(** A refused refund forgets the refunds before it.  The refunds are asked for inside the
    transaction: when Stripe refuses the one of [y], the passengers before it have their
    money back, and the database says that their bookings are as they were, with nothing refunded. *)
Theorem cancelRide_forgets_refunds (driverId rideId : string) (s : St.t) (ride : Ride.t) (l1 l2 : list RideBooking.t) (y : RideBooking.t) (e : string) :
  SeatInv (St.db s) -> Db.ride (St.db s) !! rideId = Some ride ->
  Ride.driverId ride = driverId -> Ride.status ride = RideStatus.PUBLISHED ->
  (forall s0, isBypassBookingPaymentMode s0 = (s0, Ok false)) ->
  where_ prisma.rideBooking (PublishRide.ofRide rideId PublishRide.CANCELLED_WITH_RIDE) (St.db s) = l1 ++ y :: l2 ->
  grants l1 -> refuses y e ->
  let '(s', r) := PublishRide.cancelRide driverId rideId s in
  r = Err e /\ St.db s' = St.db s /\ forall x, In x l1 -> refunded false x (St.fx s').
Proof.
  intros I Er D P M EL G (i & Ci & Rf).
  enough (W : wp (PublishRide.cancelRide driverId rideId) (fun s' r =>
    r = Err e /\ St.db s' = St.db s /\ forall x, In x l1 -> refunded false x (St.fx s')) s).
  { unfold wp in W. destruct (PublishRide.cancelRide driverId rideId s). exact W. }
  apply (wp_cancelRide driverId rideId s ride false Er D P M).
  apply (wp_cancelSteps rideId ride false s _ I Er). intros s3 [V _] _. cbn [negb when].
  pose proof (listed_nodup rideId s I) as N. rewrite EL in V, N |- *. unfold wp. rewrite for_each_app. apply wp_bind.
  rewrite map_app in N. apply NoDup_app in N as (N1 & _ & _).
  assert (F : forall x, In x l1 -> failing (fun _ _ => False) x) by (intros x Hx j n e' l Cj c Fc; unfold c in Fc; rewrite (G x j n Hx Cj) in Fc; discriminate Fc).
  refine (wp_mono _ _ _ _ (wp_refunds (fun _ _ => False) l1 s3 N1 F (fun x Hx => V x (in_or_app _ _ _ (or_introl Hx)))) _).
  intros s4 [u|e']; [intros [[X _] _]|intros []].
  cbn [for_each]. apply wp_bind. unfold PublishRide.refundWithRide at 1. rewrite Ci. unfold refundPaymentIntent. apply wp_bind, wp_call.
    intros o Fo. rewrite Rf in Fo. subst o. cbv beta iota. split; [reflexivity|]. split; [reflexivity|].
  intros x Hx _ j Cj. right. exact (proj2 (X x Hx) eq_refl j Cj).
Qed.
End cancellation.

(** ** Witnesses *)

#[local] Existing Instance exactly.

Lemma booked_seats_are_sold_witness :
  PublishRide.RideView.bookedSeats (@PublishRide.viewRide demo_at (St.db demo_state) (demo_ride <| Ride.availableSeats := 2 |>)) = 1.
Proof. exact (@booked_seats_are_sold demo_at (St.db demo_state) (demo_ride <| Ride.availableSeats := 2 |>) demo_good eq_refl). Defined.

(** A ride at 23:00 without passengers, seen at 22:00. *)
Definition demo_listing : Env := demo_env 79200000 no_failure.
Definition demo_empty_ride : St.t := St.Build_t
  (Db.empty <| Db.ride := {["r1"%string := demo_ride <| Ride.availableSeats := 3 |>]} |>) [] 0.

Lemma demo_empty_ride_inv : SeatInv (St.db demo_empty_ride).
Proof.
  assert (N : forall k b, Db.rideBooking (St.db demo_empty_ride) !! k = Some b -> False).
  { intros k b E. change ((∅ : gmap string RideBooking.t) !! k = Some b) in E. rewrite lookup_empty in E. discriminate. }
  split; try (intros k b E; destruct (N k b E)).
  - intros k r. cbn. rewrite lookup_singleton_Some. intros [<- <-]. reflexivity.
  - intros k r E. change (({["r1"%string := demo_ride <| Ride.availableSeats := 3 |>]} : gmap string Ride.t) !! k = Some r) in E.
    apply lookup_singleton_Some in E as [<- <-]. vm_compute. split; [reflexivity | discriminate].
  - intros k c E. change ((∅ : gmap string RideSegmentCapacity.t) !! k = Some c) in E. rewrite lookup_empty in E. discriminate.
Qed.

Lemma listing_expires_ride_early_witness :
  combineDepartureDateTimeUtc 0 "23:00" = Ok 82800000 /\ @now demo_listing = 79200000 /\
  expired "r1" (St.db (@PublishRide.getUserRides demo_listing demo_zone "d1" [RideStatus.PUBLISHED] 1 20 demo_empty_ride).1).
Proof.
  split; [vm_compute; reflexivity|]. split; [reflexivity|].
  pose (ride := demo_ride <| Ride.availableSeats := 3 |>).
  assert (D : combineDepartureDateTimeUtc (Ride.departureDate ride) (Ride.departureTime ride) = Ok 82800000) by (vm_compute; reflexivity).
  refine (@listing_expires_ride_early demo_listing demo_zone _ "d1" [RideStatus.PUBLISHED] 1 20 demo_empty_ride
           ride 82800000 10800000 demo_empty_ride_inv _ _ _ D _ _ _ _ _);
    try (vm_compute; (reflexivity || discriminate)).
Defined.

Lemma cancelRide_all_or_nothing_witness :
  let '(s', r) := @PublishRide.cancelRide demo_at "d1" "r1" demo_state in
  r = Ok tt /\ @cancelledAll demo_at "r1" (demo_ride <| Ride.availableSeats := 2 |>) false demo_state s'.
Proof.
  assert (R : (@PublishRide.cancelRide demo_at "d1" "r1" demo_state).2 = Ok tt) by (vm_compute; reflexivity).
  pose proof (@cancelRide_all_or_nothing demo_at _ "d1" "r1" demo_state (demo_ride <| Ride.availableSeats := 2 |>) false
    (good_seats _ demo_good) eq_refl eq_refl eq_refl (fun _ => eq_refl)) as W.
  destruct (@PublishRide.cancelRide demo_at "d1" "r1" demo_state) as [s' r]. cbn in R. subst r. split; [reflexivity|].
  destruct W as [(_ & e & C & _)|W]; [discriminate C | exact W].
Defined.

(** Two passengers have paid; Stripe refuses to refund [pi_2]. *)
Definition demo_second : RideBooking.t :=
  demo_unpaid <| RideBooking.status := BookingStatus.CONFIRMED |> <| RideBooking.seatsReservedAt := Some 5 |>
    <| RideBooking.paymentCapturedAt := Some 5 |>.
Definition demo_sold_out : St.t := St.Build_t (demo_db demo_waiting demo_second 0) [] 0.
Definition demo_refusing_one : Env := demo_env 1000 (fun _ e =>
  match e with StripeRefund i _ => if decide (i = "pi_2"%string) then Some "charge_disputed"%string else None | _ => None end).

Lemma demo_sold_out_inv : SeatInv (St.db demo_sold_out).
Proof.
  assert (L : forall k b, Db.rideBooking (St.db demo_sold_out) !! k = Some b ->
            (k = "b1"%string /\ b = demo_waiting) \/ (k = "b2"%string /\ b = demo_second)).
  { intros k b. cbn. rewrite lookup_insert_Some, lookup_singleton_Some. intros [[<- <-]|(_ & <- & <-)]; auto. }
  split.
  - intros k b E. destruct (L k b E) as [[-> ->]|[-> ->]]; split; (reflexivity || discriminate).
  - intros k r. cbn. rewrite lookup_singleton_Some. intros [<- <-]. reflexivity.
  - intros k b E. destruct (L k b E) as [[-> ->]|[-> ->]]; reflexivity.
  - intros k b E. destruct (L k b E) as [[-> ->]|[-> ->]]; eexists; reflexivity.
  - intros k r Er. change (({["r1"%string := demo_ride <| Ride.availableSeats := 0 |>]} : gmap string Ride.t) !! k = Some r) in Er.
    apply lookup_singleton_Some in Er as [<- <-]. vm_compute. split; [reflexivity | discriminate].
  - intros k c E. change ((∅ : gmap string RideSegmentCapacity.t) !! k = Some c) in E. rewrite lookup_empty in E. discriminate.
Qed.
================================
**Work instructions**
In the records above, count the lines that contain the word "refunded" and state only that count.

**Task solution**
3